# EXERCISE REQUIREMENTS
In the entries that follow, find the word "DiscStore" and report each line it is on.
BEGIN MATERIAL TO PROCESS
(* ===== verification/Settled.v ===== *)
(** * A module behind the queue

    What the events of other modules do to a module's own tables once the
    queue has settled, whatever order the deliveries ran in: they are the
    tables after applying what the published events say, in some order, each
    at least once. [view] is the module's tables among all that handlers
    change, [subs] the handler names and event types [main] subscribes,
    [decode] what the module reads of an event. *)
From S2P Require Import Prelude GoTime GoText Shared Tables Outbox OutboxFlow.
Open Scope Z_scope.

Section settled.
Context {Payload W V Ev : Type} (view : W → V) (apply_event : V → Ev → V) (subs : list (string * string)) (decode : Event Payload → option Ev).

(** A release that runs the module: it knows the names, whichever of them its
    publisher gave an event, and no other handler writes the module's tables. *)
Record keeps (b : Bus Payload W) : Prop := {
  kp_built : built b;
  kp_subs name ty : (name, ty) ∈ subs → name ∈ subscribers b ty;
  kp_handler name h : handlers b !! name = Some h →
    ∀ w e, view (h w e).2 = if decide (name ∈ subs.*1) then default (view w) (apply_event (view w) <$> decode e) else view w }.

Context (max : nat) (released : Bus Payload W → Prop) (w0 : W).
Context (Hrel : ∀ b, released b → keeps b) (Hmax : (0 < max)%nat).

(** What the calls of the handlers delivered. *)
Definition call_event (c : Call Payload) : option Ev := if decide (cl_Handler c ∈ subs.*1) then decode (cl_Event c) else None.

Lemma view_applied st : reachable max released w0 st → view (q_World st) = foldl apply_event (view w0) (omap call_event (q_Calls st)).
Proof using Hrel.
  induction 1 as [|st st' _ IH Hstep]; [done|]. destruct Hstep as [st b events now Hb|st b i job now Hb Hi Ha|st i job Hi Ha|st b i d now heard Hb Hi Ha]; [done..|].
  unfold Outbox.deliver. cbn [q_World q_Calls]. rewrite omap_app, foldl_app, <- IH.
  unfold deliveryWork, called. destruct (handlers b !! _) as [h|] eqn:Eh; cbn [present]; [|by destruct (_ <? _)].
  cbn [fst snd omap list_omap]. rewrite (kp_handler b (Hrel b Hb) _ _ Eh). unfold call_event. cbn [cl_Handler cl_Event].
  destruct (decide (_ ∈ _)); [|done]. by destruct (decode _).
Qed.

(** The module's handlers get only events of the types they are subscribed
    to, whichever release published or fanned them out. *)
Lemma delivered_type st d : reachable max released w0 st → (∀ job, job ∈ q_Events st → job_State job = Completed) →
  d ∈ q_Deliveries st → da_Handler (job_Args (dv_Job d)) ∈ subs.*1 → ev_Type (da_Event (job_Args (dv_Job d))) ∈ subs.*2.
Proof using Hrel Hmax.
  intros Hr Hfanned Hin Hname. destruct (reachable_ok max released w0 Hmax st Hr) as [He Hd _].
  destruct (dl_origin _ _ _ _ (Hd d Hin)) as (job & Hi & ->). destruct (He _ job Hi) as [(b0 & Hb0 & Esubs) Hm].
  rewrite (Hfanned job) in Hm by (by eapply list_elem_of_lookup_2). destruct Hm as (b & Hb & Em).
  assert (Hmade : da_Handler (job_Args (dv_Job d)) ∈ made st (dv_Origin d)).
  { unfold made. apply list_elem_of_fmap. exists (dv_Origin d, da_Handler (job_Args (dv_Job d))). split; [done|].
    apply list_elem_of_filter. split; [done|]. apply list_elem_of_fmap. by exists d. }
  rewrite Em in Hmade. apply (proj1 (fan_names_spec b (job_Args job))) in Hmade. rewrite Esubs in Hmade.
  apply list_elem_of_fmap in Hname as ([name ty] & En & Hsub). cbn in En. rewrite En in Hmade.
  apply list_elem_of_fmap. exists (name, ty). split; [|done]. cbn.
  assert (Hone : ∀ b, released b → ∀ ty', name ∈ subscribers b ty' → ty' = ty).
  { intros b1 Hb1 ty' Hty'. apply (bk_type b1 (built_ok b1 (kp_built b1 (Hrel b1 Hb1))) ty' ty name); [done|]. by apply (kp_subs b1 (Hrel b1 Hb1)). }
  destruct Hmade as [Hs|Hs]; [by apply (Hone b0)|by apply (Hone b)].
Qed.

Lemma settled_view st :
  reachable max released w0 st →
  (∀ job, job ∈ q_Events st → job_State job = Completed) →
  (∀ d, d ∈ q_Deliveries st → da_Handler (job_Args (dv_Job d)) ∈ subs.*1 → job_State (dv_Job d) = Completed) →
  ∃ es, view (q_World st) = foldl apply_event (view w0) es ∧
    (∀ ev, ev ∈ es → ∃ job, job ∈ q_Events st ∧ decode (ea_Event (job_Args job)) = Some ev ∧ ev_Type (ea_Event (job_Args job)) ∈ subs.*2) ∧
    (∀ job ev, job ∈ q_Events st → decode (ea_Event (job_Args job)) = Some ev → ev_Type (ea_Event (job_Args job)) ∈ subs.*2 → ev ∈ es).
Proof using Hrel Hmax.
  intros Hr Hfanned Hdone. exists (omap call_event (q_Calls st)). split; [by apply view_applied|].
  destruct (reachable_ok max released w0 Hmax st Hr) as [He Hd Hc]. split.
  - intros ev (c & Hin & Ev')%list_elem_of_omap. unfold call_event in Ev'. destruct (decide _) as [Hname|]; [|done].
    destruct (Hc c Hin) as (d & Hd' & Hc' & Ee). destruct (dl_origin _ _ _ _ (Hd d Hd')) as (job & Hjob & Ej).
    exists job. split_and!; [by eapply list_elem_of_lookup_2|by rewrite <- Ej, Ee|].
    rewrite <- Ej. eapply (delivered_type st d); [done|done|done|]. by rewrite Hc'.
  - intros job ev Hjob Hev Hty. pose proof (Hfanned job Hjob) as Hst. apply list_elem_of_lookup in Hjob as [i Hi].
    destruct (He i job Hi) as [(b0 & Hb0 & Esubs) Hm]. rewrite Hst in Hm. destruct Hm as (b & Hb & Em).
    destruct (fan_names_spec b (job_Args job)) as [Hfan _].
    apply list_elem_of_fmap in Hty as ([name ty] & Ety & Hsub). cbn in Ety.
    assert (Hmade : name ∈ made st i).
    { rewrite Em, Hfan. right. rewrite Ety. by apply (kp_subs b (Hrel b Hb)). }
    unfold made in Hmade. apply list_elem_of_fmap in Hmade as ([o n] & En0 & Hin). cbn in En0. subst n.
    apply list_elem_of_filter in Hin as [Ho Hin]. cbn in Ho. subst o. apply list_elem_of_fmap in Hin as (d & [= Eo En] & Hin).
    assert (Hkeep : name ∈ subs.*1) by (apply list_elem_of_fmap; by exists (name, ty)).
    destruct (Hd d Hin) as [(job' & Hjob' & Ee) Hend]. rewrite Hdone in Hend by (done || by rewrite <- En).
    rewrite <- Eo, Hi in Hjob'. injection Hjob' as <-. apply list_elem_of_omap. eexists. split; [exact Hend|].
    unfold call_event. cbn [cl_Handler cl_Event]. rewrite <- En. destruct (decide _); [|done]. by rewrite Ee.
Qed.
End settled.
END MATERIAL TO PROCESS
BEGIN MATERIAL TO PROCESS
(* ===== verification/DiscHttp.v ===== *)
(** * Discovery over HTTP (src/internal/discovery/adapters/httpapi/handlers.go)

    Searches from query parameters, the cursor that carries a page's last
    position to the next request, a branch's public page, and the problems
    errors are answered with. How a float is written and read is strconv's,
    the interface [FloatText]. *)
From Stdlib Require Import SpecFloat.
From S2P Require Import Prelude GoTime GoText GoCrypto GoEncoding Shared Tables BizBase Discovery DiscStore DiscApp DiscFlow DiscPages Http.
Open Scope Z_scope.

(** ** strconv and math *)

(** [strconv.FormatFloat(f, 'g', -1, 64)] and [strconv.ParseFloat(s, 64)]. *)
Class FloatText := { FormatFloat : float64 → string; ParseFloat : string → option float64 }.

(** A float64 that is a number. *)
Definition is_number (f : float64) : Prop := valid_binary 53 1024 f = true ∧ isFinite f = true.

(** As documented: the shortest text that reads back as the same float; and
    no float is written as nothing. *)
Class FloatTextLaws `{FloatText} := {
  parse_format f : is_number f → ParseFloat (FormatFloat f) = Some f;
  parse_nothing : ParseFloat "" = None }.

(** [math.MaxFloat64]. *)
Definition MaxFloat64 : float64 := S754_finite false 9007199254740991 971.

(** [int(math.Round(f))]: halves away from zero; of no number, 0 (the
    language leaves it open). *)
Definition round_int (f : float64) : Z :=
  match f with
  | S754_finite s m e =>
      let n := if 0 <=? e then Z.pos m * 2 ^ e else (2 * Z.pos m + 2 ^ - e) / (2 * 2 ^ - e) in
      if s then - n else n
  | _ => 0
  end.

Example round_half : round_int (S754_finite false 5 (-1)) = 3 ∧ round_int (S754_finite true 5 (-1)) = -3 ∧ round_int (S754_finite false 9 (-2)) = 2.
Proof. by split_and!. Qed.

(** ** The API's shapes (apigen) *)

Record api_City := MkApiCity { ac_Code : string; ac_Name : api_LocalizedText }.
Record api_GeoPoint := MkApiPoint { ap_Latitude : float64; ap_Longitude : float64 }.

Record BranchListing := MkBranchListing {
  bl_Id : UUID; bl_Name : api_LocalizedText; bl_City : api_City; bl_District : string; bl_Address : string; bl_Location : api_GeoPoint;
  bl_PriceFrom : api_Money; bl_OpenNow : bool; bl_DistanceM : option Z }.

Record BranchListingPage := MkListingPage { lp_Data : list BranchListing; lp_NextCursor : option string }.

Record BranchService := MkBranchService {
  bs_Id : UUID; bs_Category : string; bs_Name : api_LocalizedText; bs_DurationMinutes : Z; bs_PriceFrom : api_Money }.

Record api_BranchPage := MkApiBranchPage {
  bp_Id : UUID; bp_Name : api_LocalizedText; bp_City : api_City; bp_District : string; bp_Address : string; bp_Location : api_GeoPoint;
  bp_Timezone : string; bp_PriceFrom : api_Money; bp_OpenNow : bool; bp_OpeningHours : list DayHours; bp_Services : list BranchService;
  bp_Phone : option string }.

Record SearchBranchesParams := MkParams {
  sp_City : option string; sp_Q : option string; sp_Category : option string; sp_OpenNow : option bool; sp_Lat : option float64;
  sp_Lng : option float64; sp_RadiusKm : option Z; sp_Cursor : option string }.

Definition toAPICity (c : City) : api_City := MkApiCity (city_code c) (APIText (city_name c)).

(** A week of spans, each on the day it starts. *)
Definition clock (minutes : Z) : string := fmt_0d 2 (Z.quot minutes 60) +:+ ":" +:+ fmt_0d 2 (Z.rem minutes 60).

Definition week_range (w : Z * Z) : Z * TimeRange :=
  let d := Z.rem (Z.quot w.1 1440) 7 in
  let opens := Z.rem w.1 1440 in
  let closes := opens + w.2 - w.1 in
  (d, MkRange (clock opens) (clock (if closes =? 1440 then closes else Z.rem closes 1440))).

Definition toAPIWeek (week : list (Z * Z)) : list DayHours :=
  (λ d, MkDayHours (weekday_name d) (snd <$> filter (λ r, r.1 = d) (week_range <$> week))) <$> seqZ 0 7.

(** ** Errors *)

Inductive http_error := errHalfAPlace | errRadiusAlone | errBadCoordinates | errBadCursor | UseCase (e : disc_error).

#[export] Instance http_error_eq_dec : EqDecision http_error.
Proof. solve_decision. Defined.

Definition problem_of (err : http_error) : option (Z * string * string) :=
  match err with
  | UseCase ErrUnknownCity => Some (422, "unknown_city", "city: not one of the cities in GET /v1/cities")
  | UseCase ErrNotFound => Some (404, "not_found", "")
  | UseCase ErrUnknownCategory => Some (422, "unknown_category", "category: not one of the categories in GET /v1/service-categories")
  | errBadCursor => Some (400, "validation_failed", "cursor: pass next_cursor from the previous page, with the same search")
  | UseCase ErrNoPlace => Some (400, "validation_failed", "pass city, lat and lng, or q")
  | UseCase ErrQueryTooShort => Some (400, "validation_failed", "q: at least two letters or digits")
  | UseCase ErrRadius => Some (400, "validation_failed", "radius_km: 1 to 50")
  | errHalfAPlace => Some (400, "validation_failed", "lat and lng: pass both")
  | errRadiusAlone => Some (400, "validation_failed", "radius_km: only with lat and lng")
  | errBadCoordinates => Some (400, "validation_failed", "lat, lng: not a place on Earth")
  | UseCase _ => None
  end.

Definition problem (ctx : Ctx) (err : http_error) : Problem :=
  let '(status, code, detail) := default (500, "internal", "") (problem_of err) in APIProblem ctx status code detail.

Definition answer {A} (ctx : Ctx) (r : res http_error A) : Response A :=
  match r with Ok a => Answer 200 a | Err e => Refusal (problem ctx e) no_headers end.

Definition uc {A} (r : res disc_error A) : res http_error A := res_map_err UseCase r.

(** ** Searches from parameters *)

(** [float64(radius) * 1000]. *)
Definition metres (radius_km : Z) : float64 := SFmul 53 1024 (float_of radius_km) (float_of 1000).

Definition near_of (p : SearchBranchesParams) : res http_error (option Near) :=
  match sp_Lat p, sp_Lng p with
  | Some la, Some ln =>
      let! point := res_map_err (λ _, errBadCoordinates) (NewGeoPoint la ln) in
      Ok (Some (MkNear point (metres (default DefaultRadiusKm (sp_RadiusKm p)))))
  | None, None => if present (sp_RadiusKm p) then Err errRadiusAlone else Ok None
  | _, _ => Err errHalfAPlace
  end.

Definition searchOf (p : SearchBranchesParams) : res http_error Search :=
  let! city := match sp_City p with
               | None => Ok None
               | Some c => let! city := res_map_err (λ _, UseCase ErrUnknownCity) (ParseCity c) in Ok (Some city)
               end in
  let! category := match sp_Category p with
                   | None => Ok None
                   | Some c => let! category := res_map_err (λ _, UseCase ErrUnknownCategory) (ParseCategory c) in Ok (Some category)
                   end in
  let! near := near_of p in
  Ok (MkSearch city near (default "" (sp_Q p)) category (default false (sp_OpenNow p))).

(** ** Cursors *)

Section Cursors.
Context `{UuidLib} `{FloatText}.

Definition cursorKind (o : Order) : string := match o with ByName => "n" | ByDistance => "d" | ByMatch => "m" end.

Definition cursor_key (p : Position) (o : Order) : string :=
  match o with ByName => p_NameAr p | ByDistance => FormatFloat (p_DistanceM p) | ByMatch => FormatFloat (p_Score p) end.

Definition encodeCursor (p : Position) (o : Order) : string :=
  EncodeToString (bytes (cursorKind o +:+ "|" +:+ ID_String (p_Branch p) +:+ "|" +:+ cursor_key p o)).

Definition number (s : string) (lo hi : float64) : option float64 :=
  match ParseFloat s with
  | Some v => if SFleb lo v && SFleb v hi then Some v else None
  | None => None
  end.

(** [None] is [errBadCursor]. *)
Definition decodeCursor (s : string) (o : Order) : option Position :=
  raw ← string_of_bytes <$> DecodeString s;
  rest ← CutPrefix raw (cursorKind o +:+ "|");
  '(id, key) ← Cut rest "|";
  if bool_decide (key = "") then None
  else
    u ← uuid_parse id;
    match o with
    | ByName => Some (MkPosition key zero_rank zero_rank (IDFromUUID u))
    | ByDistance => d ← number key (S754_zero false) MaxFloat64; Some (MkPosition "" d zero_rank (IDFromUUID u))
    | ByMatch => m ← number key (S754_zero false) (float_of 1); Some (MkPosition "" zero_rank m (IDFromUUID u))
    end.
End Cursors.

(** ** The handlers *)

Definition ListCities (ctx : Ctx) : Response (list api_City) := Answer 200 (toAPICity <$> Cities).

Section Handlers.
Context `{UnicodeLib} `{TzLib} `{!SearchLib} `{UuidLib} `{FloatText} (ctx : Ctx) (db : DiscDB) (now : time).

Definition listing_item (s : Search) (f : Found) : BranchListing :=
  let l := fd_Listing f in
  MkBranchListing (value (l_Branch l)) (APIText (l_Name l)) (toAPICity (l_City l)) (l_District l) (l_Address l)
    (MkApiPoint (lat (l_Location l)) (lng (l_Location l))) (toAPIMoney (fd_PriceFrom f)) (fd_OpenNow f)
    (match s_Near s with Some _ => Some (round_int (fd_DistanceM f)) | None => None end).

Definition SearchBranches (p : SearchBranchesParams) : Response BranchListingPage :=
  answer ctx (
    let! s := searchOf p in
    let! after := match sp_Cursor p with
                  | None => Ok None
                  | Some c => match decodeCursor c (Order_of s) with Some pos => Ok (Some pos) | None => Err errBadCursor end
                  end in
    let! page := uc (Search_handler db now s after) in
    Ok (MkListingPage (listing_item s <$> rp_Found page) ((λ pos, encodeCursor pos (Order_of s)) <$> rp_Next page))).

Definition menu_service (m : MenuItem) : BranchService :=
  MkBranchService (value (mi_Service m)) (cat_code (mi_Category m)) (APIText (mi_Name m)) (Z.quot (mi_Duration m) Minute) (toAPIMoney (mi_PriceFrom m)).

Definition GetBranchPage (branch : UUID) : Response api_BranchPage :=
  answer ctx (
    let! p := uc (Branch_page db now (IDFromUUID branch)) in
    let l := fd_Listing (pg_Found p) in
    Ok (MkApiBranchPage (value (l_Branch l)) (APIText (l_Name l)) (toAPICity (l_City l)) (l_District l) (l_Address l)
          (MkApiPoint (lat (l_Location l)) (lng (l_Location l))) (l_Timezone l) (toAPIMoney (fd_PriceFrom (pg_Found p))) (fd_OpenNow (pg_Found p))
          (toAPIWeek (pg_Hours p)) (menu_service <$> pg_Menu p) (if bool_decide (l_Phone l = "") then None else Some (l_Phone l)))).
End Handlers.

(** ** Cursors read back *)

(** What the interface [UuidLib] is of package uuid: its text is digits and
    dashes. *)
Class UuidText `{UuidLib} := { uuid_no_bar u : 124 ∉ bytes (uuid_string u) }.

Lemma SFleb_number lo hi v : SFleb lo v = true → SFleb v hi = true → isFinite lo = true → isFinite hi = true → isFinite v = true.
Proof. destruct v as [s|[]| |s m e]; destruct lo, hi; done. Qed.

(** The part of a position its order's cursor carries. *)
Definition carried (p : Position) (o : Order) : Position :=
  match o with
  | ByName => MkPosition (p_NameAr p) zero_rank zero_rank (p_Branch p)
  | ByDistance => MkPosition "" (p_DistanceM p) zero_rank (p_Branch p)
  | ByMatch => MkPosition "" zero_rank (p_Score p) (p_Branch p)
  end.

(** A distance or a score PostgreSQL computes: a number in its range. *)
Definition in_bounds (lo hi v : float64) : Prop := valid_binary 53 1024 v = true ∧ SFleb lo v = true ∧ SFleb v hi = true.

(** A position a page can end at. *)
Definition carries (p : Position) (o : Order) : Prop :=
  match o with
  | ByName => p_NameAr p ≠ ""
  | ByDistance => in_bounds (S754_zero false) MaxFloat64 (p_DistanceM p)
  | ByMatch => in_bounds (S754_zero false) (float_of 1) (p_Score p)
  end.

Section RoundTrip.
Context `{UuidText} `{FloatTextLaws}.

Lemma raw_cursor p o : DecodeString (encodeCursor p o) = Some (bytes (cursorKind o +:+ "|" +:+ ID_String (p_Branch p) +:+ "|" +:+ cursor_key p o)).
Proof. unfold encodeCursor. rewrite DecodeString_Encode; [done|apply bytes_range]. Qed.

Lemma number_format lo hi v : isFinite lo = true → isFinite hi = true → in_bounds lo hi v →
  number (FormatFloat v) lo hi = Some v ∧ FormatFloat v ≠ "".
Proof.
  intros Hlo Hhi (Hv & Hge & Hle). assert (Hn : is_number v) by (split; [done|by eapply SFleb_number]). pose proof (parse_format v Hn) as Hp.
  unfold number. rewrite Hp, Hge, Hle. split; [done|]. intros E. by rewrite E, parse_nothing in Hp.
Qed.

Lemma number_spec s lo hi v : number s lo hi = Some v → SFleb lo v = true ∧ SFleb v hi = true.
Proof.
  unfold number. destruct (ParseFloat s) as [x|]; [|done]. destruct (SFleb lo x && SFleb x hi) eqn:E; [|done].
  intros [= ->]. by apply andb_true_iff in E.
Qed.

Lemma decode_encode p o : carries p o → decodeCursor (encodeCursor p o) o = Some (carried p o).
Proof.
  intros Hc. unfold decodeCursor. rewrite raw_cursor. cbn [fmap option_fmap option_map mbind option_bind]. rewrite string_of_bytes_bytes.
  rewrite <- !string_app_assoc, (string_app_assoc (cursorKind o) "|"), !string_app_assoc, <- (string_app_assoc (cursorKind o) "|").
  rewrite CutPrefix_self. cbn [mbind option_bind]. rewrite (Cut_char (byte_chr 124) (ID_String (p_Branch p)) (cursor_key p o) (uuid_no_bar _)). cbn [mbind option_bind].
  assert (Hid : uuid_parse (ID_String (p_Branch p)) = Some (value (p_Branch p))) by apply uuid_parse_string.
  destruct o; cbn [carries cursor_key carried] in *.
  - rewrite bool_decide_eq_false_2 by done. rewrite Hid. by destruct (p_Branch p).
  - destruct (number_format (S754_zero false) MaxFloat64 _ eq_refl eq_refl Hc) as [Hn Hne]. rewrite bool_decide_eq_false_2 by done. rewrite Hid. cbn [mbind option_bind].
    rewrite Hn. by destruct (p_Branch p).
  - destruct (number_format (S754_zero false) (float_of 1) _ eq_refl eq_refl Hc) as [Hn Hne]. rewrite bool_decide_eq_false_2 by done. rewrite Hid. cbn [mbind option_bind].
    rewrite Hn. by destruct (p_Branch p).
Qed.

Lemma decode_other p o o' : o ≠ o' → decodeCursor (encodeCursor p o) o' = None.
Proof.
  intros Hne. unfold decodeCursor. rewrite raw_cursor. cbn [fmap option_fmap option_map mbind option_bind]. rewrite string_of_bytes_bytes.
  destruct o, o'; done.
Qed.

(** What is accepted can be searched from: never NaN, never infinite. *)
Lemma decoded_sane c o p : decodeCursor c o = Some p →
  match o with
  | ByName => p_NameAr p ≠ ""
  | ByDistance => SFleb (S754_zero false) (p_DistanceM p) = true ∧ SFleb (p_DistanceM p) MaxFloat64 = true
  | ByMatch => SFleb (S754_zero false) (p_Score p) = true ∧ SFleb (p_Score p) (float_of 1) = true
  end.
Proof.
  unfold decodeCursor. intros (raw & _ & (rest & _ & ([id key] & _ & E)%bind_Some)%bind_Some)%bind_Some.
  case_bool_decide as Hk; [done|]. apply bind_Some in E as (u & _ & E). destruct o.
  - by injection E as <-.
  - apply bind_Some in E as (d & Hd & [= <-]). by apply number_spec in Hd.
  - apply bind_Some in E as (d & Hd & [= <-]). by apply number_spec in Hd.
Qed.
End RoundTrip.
END MATERIAL TO PROCESS
BEGIN MATERIAL TO PROCESS
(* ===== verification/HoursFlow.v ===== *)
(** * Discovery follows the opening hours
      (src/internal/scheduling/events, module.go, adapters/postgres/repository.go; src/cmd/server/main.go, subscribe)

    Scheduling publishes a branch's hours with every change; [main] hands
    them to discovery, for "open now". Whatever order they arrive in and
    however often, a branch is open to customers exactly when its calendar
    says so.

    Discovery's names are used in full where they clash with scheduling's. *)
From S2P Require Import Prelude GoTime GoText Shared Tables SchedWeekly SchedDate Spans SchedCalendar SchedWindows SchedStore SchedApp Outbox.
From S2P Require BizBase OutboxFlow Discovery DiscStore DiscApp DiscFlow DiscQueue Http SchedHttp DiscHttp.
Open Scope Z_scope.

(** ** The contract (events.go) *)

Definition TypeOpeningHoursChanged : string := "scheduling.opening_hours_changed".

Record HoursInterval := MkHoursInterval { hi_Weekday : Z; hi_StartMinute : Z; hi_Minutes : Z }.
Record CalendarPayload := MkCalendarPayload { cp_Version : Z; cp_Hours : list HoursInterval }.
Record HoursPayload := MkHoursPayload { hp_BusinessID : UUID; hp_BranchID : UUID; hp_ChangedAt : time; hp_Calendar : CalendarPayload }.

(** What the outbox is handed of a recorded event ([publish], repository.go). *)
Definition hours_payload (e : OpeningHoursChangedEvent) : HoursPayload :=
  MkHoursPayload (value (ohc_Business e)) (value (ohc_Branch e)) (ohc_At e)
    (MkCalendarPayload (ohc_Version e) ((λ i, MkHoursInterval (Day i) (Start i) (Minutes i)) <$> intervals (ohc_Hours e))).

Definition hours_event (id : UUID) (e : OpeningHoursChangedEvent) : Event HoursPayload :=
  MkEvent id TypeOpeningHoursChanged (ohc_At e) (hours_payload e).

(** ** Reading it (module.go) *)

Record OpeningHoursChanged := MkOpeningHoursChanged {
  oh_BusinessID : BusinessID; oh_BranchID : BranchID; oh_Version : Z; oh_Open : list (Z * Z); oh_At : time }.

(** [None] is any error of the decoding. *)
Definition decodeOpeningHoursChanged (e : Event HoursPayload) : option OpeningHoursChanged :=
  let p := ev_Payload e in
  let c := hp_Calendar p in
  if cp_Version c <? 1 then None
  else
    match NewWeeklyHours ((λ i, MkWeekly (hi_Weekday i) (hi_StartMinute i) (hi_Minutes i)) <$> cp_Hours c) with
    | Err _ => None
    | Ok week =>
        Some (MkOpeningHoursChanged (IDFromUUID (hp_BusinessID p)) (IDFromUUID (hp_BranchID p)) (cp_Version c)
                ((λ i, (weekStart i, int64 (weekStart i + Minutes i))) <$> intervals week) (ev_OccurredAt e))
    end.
END MATERIAL TO PROCESS
# TASK OUTPUT
From S2P Require Import Prelude GoTime GoText GoCrypto GoEncoding Shared Tables BizBase Discovery DiscStore DiscApp DiscFlow DiscPages Http.
From S2P Require BizBase OutboxFlow Discovery DiscStore DiscApp DiscFlow DiscQueue Http SchedHttp DiscHttp.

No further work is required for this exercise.